▸ WHAT YOU WILL DO
Return exactly the span of lines in the following data that opens with the line containing "(** [failures n" and closes with the line containing "Record Block : Type". Include nothing else.

'''

(** * DeFi data pipeline: swap-event ingestion, persistence and wallet statistics

    A shallow embedding of the Python sources

    - [defi_pipeline.py] (class [DeFiDataPipeline]): [init_database],
      [get_token_info], [fetch_swap_events], [save_trades_to_db],
      [update_wallet_stats], [get_top_tokens], [run_full_pipeline];
    - [utils/helpers.py]: [retry_web3_call], [format_address],
      [check_web3_connection], [get_block_timestamp_range], and the bar of
      [ProgressTracker];
    - [config.py]: [get_web3_provider_url], [validate_config];
    - [run_pipeline.py]: the choice of the provider in [main].

    Python values are modelled by their mathematical counterparts: [int] is
    [Z], [str] is [string], [bytes]/[HexBytes] is [list byte], a [float] that
    is only ever multiplied by a power of two is [Q]. Code that raises returns
    a [result]; code that talks to the node, the clock, the logger or the
    database threads an explicit state. *)

From Stdlib Require Import ZArith QArith Lia List Ascii String.
From Stdlib.Strings Require Import Byte.
From stdpp Require Import base option list sorting gmap strings.
Import ListNotations.

Local Open Scope Z_scope.

(** * Python built-ins used by the sources *)

Module Py.

(** Exceptions the modelled code can meet. All of them derive from
    [Exception], so every [except Exception] clause catches them. *)
Inductive exn : Type :=
| ValueError                      (* int('', 16), time.sleep(-1) *)
| IndexError                      (* event['topics'][1] on a short list *)
| OverflowError                   (* sqlite3: Python int too large for SQLite INTEGER *)
| TimeoutError                    (* transport timeout *)
| HTTPError (status : Z)          (* 429, 5xx, ... *)
| Web3Exception (msg : string).   (* anything else the client library raises *)

Inductive result (A : Type) : Type :=
| Ok (a : A)
| Raise (e : exn).
Arguments Ok {A} a.
Arguments Raise {A} e.

Definition is_ok {A} (r : result A) : bool :=
  match r with Ok _ => true | Raise _ => false end.

(** ** Sequences: slicing and indexing *)

(** Normalisation of one slice bound against a sequence of length [n]:
    negative bounds count from the end, everything is clamped to [0..n]. *)
Definition clamp_index (n i : Z) : Z :=
  if i <? 0 then Z.max 0 (i + n) else Z.min i n.

(** [l[lo:hi]]; [None] is an omitted bound. *)
Definition py_slice {A} (l : list A) (lo hi : option Z) : list A :=
  let n := Z.of_nat (length l) in
  let a := match lo with None => 0 | Some i => clamp_index n i end in
  let b := match hi with None => n | Some j => clamp_index n j end in
  firstn (Z.to_nat (b - a)) (skipn (Z.to_nat a) l).

(** [l[i]]: negative indices count from the end, anything outside raises. *)
Definition py_index {A} (l : list A) (i : Z) : result A :=
  let n := Z.of_nat (length l) in
  let j := if i <? 0 then i + n else i in
  if (0 <=? j) && (j <? n) then
    match nth_error l (Z.to_nat j) with
    | Some x => Ok x
    | None => Raise IndexError
    end
  else Raise IndexError.

(** [s[lo:hi]] on a [str]. *)
Definition str_slice (s : string) (lo hi : option Z) : string :=
  string_of_list_ascii (py_slice (list_ascii_of_string s) lo hi).

(** ** Hexadecimal text *)

Definition hex_digit (n : N) : ascii :=
  match n with
  | 0%N => "0" | 1%N => "1" | 2%N => "2" | 3%N => "3"
  | 4%N => "4" | 5%N => "5" | 6%N => "6" | 7%N => "7"
  | 8%N => "8" | 9%N => "9" | 10%N => "a" | 11%N => "b"
  | 12%N => "c" | 13%N => "d" | 14%N => "e" | _ => "f"
  end%char.

Definition hex_of_byte (b : byte) : list ascii :=
  let n := Byte.to_N b in
  [hex_digit (n / 16); hex_digit (n mod 16)].

(** [bytes.hex()]: two lower-case digits per byte, no prefix. *)
Definition bytes_hex (bs : list byte) : string :=
  string_of_list_ascii (flat_map hex_of_byte bs).

(** [HexBytes.hex()] as the pipeline's client library gives it: the digits
    behind a [0x] prefix. (Newer releases of the [hexbytes] package drop the
    prefix; the one slice the pipeline takes of such a string, [[-40:]] of a
    32-byte topic, does not reach it.) *)
Definition HexBytes_hex (bs : list byte) : string :=
  "0x" +:+ bytes_hex bs.

(** The unsigned big-endian value of a byte string. *)
Definition be_value (bs : list byte) : Z :=
  fold_left (fun acc b => 256 * acc + Z.of_N (Byte.to_N b)) bs 0.

Definition hex_digit_value (c : ascii) : option Z :=
  let n := Z.of_N (N_of_ascii c) in
  if (48 <=? n) && (n <=? 57) then Some (n - 48)
  else if (97 <=? n) && (n <=? 102) then Some (n - 87)
  else if (65 <=? n) && (n <=? 70) then Some (n - 55)
  else None.

Fixpoint int16_digits (acc : Z) (cs : list ascii) : option Z :=
  match cs with
  | [] => Some acc
  | c :: cs' =>
      match hex_digit_value c with
      | Some d => int16_digits (16 * acc + d) cs'
      | None => None
      end
  end.

(** [int(s, 16)] on the literals the pipeline feeds it, windows of a
    hex-encoded payload: a non-empty run of hexadecimal digits is its value,
    the empty string is a [ValueError]. (Signs, blanks, underscores and a
    [0x] prefix, which [int] also accepts, never occur in such a window and
    are rejected here.) *)
Definition py_int16 (s : string) : result Z :=
  match list_ascii_of_string s with
  | [] => Raise ValueError
  | cs =>
      match int16_digits 0 cs with
      | Some v => Ok v
      | None => Raise ValueError
      end
  end.

End Py.

(** * utils/helpers.py *)

Module Helpers.
Import Py.

Section Retry.

(** The callee [func] is any Python callable: calling it may change its own
    state [S] (a simulated endpoint counting its calls, a socket, ...) and
    either returns a value or raises. *)
Context {S A : Type}.
Variable func : S -> result A * S.

(** What [retry_web3_call] does to the outside: the callee's state, the
    arguments of [time.sleep] in the order of the calls, and the records
    sent to [logger.warning] (attempt number shown, error, announced wait). *)
Record retry_state : Type := mk_retry_state {
  callee : S;
  sleeps : list Q;
  warnings : list (Z * exn * Q)
}.

(** [range(n)] *)
Definition py_range (n : Z) : list Z :=
  map Z.of_nat (seq 0 (Z.to_nat n)).

(** [time.sleep(d)] raises [ValueError] on a negative length. *)
Definition time_sleep (d : Q) (st : retry_state) : result unit * retry_state :=
  if Qle_bool 0 d
  then (Ok tt, mk_retry_state (callee st) (sleeps st ++ [d]) (warnings st))
  else (Raise ValueError, st).

(** The body of [for attempt in range(max_retries)], over the attempts still
    to come. Falling off the end of the loop returns [None]. *)
Fixpoint retry_attempts (max_retries : Z) (delay : Q) (attempts : list Z)
    (st : retry_state) : result (option A) * retry_state :=
  match attempts with
  | [] => (Ok None, st)
  | attempt :: rest =>
      match func (callee st) with
      | (Ok v, s') => (Ok (Some v), mk_retry_state s' (sleeps st) (warnings st))
      | (Raise e, s') =>
          let st1 := mk_retry_state s' (sleeps st) (warnings st) in
          if attempt =? max_retries - 1 then (Raise e, st1)
          else
            let wait_time := (delay * inject_Z (2 ^ attempt))%Q in
            let st2 := mk_retry_state (callee st1) (sleeps st1)
                         (warnings st1 ++ [(attempt + 1, e, wait_time)]) in
            match time_sleep wait_time st2 with
            | (Ok _, st3) => retry_attempts max_retries delay rest st3
            | (Raise e', st3) => (Raise e', st3)
            end
      end
  end.

(** [def retry_web3_call(func, max_retries: int = 3, delay: float = 1.0)] *)
Definition retry_web3_call (max_retries : Z) (delay : Q) (st : retry_state)
    : result (option A) * retry_state :=
  retry_attempts max_retries delay (py_range max_retries) st.

Definition default_max_retries : Z := 3.
Definition default_delay : Q := 1%Q.

(** The wait before the retry that follows attempt number [k]. *)
Definition backoff (delay : Q) (k : nat) : Q :=
  (delay * inject_Z (2 ^ Z.of_nat k))%Q.

(** [failures n s]: the errors of [n] calls of [func] in a row from state
    [s], all of them failing, and the state they leave; [None] if one of them
    succeeds. *)
Fixpoint failures (n : nat) (s : S) : option (list exn * S) :=
  match n with
  | O => Some ([], s)
  | Datatypes.S n' =>
      match func s with
      | (Raise e, s1) =>
          match failures n' s1 with
          | Some (es, s') => Some (e :: es, s')
          | None => None
          end
      | (Ok _, _) => None
      end
  end.

End Retry.

End Helpers.

(** * Values exchanged with the node *)

Module Chain.

(** A log entry as [get_all_entries] returns it: [data] is the [0x]-prefixed
    hexadecimal text of the payload, the topics and the hash are byte
    strings. *)
Record RawLog : Type := mk_RawLog {
  blockNumber : Z;
  transactionHash : list byte;
  address : string;
  topics : list (list byte);
  data : string
}.

Record Block : Type := mk_Block { timestamp : Z }.
Record Transaction : Type := mk_Transaction { gasPrice : Z }.
Record Receipt : Type := mk_Receipt { gasUsed : Z }.

(** The dictionary passed to [w3.eth.filter]. *)
Record FilterParams : Type := mk_FilterParams {
  fromBlock : option Z;
  toBlock : option Z;
  filter_topics : list string
}.

(** The [data] text a node sends for a payload of raw bytes. *)
Definition data_of_payload (payload : list byte) : string :=
  "0x" +:+ Py.bytes_hex payload.

(** The [i]-th 32-byte window of a payload, shorter or empty where the
    payload ends early. *)
Definition word (i : nat) (payload : list byte) : list byte :=
  firstn 32 (skipn (32 * i) payload).

End Chain.

(** * The SQLite store *)

Module Sqlite.

(** ** Storage classes *)
Inductive sqlval : Type :=
| SqlNull
| SqlInt (n : Z)
| SqlReal (q : Q)
| SqlText (s : string).

(** ** [datetime(X, 'unixepoch')] *)

(** Modelled from the SQLite documentation, the function itself being part of
    the database engine: a count of days since 1970-01-01 as a date of the
    proleptic Gregorian calendar, computed era by era (an era is 400 years,
    146097 days, and starts on a 1st of March). *)
Definition year_of_era (doe : Z) : Z :=
  (doe - doe / 1460 + doe / 36524 - doe / 146096) / 365.

Definition day_of_year (doe : Z) : Z :=
  let yoe := year_of_era doe in doe - (365 * yoe + yoe / 4 - yoe / 100).

(** Months counted from March, which is 0. *)
Definition month_index (doy : Z) : Z := (5 * doy + 2) / 153.

Definition day_of_month (doy : Z) : Z :=
  doy - (153 * month_index doy + 2) / 5 + 1.

Definition month (doy : Z) : Z :=
  let mp := month_index doy in if mp <? 10 then mp + 3 else mp - 9.

Definition civil_from_days (z : Z) : Z * Z * Z :=
  let z := z + 719468 in
  let era := z / 146097 in
  let doe := z mod 146097 in
  let doy := day_of_year doe in
  let y := year_of_era doe + 400 * era in
  (if month doy <=? 2 then y + 1 else y, month doy, day_of_month doy).

Definition digit_char (d : Z) : ascii := ascii_of_N (Z.to_N (48 + d)).

(** The last [width] decimal digits of [n], most significant first. *)
Fixpoint pad_digits (width : nat) (n : Z) : list ascii :=
  match width with
  | O => []
  | S w => pad_digits w (n / 10) ++ [digit_char (n mod 10)]
  end.

(** [YYYY-MM-DD HH:MM:SS] *)
Definition render_datetime (y m d hh mi ss : Z) : list ascii :=
  pad_digits 4 y ++ ["-"%char] ++ pad_digits 2 m ++ ["-"%char]
  ++ pad_digits 2 d ++ [" "%char] ++ pad_digits 2 hh
  ++ [":"%char] ++ pad_digits 2 mi ++ [":"%char] ++ pad_digits 2 ss.

(** Range of the ['unixepoch'] modifier: outside it the function yields
    NULL, here [None]. Inside it the text is [YYYY-MM-DD HH:MM:SS], with a
    leading minus sign for the years before year 0. *)
Definition unixepoch_min : Z := -210866760000.
Definition unixepoch_end : Z := 253402300800.

Definition datetime_unixepoch (ts : Z) : option string :=
  if (unixepoch_min <=? ts) && (ts <? unixepoch_end) then
    let secs := ts mod 86400 in
    let '(y, m, d) := civil_from_days (ts / 86400) in
    let text :=
      render_datetime (Z.abs y) m d (secs / 3600) (secs mod 3600 / 60) (secs mod 60) in
    Some (string_of_list_ascii (if y <? 0 then "-"%char :: text else text))
  else None.

(** Calendar order on (year, month, day). *)
Definition date_lt (a b : Z * Z * Z) : Prop :=
  let '(y, m, d) := a in
  let '(y', m', d') := b in
  y < y' \/ (y = y' /\ (m < m' \/ (m = m' /\ d < d'))).

(** ** Aggregates over text: [MIN], [MAX] under the BINARY collation, which
    compares byte by byte; NULLs are skipped, and no value at all gives
    NULL. *)
Definition text_min (a b : string) : string := if String.ltb b a then b else a.
Definition text_max (a b : string) : string := if String.ltb a b then b else a.

Fixpoint agg (pick : string -> string -> string) (acc : option string)
    (vs : list (option string)) : option string :=
  match vs with
  | [] => acc
  | None :: vs' => agg pick acc vs'
  | Some v :: vs' =>
      agg pick (Some (match acc with None => v | Some a => pick a v end)) vs'
  end.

'''

▸ RESULT BELOW
(** [failures n s]: the errors of [n] calls of [func] in a row from state
    [s], all of them failing, and the state they leave; [None] if one of them
    succeeds. *)
Fixpoint failures (n : nat) (s : S) : option (list exn * S) :=
  match n with
  | O => Some ([], s)
  | Datatypes.S n' =>
      match func s with
      | (Raise e, s1) =>
          match failures n' s1 with
          | Some (es, s') => Some (e :: es, s')
          | None => None
          end
      | (Ok _, _) => None
      end
  end.

End Retry.

End Helpers.

(** * Values exchanged with the node *)

Module Chain.

(** A log entry as [get_all_entries] returns it: [data] is the [0x]-prefixed
    hexadecimal text of the payload, the topics and the hash are byte
    strings. *)
Record RawLog : Type := mk_RawLog {
  blockNumber : Z;
  transactionHash : list byte;
  address : string;
  topics : list (list byte);
  data : string
}.

Record Block : Type := mk_Block { timestamp : Z }.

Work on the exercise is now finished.